*** Opening of Information supplied ***

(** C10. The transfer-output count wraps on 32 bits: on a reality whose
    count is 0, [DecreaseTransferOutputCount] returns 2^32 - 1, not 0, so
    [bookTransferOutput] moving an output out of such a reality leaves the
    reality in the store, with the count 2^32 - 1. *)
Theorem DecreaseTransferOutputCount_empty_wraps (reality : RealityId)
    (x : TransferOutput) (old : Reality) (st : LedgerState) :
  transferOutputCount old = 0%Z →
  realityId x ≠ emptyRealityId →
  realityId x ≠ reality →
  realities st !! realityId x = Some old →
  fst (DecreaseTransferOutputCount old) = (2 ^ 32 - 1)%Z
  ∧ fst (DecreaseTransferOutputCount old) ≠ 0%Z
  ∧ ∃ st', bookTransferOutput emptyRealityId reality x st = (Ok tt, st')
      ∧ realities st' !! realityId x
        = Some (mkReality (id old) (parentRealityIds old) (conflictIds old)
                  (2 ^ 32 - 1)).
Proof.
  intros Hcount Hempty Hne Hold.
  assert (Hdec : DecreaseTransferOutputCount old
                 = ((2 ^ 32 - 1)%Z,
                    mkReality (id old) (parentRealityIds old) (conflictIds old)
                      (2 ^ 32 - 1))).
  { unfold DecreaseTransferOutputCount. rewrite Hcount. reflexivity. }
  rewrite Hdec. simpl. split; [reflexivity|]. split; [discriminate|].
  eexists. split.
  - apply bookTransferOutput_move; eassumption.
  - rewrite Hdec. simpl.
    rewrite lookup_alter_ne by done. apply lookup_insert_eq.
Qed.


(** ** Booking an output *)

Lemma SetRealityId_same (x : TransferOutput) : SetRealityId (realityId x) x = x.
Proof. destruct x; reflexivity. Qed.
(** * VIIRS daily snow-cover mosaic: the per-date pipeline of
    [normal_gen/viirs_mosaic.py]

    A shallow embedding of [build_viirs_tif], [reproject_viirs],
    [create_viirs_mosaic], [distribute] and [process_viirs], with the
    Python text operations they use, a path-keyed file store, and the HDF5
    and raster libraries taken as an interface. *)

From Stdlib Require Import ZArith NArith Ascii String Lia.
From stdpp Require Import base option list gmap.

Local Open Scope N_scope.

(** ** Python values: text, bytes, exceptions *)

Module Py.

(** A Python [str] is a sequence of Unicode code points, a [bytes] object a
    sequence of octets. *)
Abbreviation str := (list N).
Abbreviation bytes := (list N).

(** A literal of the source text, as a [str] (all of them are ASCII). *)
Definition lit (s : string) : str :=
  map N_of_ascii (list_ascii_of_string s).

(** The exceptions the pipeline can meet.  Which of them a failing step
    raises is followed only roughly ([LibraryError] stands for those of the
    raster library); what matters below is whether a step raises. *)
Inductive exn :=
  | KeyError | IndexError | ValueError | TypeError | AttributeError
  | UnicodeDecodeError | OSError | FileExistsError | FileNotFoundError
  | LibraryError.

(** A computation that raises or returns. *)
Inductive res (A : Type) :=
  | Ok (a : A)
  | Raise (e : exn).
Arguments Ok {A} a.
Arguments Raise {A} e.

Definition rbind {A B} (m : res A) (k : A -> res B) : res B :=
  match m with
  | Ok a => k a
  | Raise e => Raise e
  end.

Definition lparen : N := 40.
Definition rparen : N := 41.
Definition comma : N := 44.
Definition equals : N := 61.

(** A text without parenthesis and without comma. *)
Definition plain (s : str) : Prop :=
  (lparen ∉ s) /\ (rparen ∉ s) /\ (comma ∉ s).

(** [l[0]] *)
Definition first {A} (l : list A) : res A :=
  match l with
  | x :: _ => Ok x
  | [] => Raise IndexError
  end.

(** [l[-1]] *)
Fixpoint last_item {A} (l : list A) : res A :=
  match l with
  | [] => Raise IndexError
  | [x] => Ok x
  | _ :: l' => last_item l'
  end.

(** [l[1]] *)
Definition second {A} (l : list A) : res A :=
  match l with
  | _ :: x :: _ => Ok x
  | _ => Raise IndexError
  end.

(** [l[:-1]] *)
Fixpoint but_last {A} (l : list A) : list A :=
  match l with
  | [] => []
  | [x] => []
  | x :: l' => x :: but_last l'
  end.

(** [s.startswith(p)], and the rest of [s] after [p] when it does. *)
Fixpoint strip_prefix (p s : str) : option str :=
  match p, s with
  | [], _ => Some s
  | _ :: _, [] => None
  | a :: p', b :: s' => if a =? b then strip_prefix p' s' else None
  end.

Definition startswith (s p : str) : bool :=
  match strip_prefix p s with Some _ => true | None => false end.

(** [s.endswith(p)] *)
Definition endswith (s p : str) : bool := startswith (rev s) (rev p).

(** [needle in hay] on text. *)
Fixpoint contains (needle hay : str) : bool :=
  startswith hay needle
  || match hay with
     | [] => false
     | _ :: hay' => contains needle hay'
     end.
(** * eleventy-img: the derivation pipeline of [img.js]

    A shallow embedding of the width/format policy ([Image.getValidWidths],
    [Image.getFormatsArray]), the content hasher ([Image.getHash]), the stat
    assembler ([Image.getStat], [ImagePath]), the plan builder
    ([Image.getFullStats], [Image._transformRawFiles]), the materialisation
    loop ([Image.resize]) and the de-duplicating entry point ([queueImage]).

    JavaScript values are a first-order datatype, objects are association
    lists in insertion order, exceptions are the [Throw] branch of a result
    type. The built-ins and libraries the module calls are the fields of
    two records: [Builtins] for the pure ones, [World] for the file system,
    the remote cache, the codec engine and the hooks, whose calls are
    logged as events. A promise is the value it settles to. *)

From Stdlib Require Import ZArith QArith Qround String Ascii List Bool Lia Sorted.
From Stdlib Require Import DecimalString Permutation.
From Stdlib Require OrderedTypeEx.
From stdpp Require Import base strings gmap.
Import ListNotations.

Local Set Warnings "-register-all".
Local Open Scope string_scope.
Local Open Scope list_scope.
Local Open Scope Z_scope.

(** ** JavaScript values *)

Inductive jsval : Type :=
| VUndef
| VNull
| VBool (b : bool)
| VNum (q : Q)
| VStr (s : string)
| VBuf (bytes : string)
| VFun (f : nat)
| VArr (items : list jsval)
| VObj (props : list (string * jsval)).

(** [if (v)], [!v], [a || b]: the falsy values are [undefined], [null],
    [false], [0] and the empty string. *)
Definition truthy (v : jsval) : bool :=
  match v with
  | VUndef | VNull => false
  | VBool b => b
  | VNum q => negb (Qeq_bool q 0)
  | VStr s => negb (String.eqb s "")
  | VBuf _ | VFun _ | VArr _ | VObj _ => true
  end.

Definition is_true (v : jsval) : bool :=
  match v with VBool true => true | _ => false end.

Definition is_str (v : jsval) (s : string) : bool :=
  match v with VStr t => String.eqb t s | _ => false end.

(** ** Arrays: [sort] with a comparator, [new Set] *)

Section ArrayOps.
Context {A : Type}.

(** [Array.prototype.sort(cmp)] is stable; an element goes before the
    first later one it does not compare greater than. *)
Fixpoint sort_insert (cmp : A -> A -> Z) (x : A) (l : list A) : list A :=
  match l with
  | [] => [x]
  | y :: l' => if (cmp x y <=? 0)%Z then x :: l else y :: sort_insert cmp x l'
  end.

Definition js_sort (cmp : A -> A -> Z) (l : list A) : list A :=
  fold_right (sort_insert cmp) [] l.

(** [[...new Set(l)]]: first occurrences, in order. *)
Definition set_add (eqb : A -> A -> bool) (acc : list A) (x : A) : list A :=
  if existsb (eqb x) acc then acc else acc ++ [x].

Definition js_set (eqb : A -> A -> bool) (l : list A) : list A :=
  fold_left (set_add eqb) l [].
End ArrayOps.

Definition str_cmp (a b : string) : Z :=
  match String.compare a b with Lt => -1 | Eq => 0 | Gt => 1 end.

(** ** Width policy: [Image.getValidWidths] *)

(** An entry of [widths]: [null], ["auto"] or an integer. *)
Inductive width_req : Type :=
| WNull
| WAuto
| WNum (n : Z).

*** Close of Information supplied ***

> _Task to complete_
Copy every line of the data above, beginning with the first and ending with the line that contains "[bookTransferOutput] moving an", and give nothing more.

> _Exercise response_
(** C10. The transfer-output count wraps on 32 bits: on a reality whose
    count is 0, [DecreaseTransferOutputCount] returns 2^32 - 1, not 0, so
    [bookTransferOutput] moving an output out of such a reality leaves the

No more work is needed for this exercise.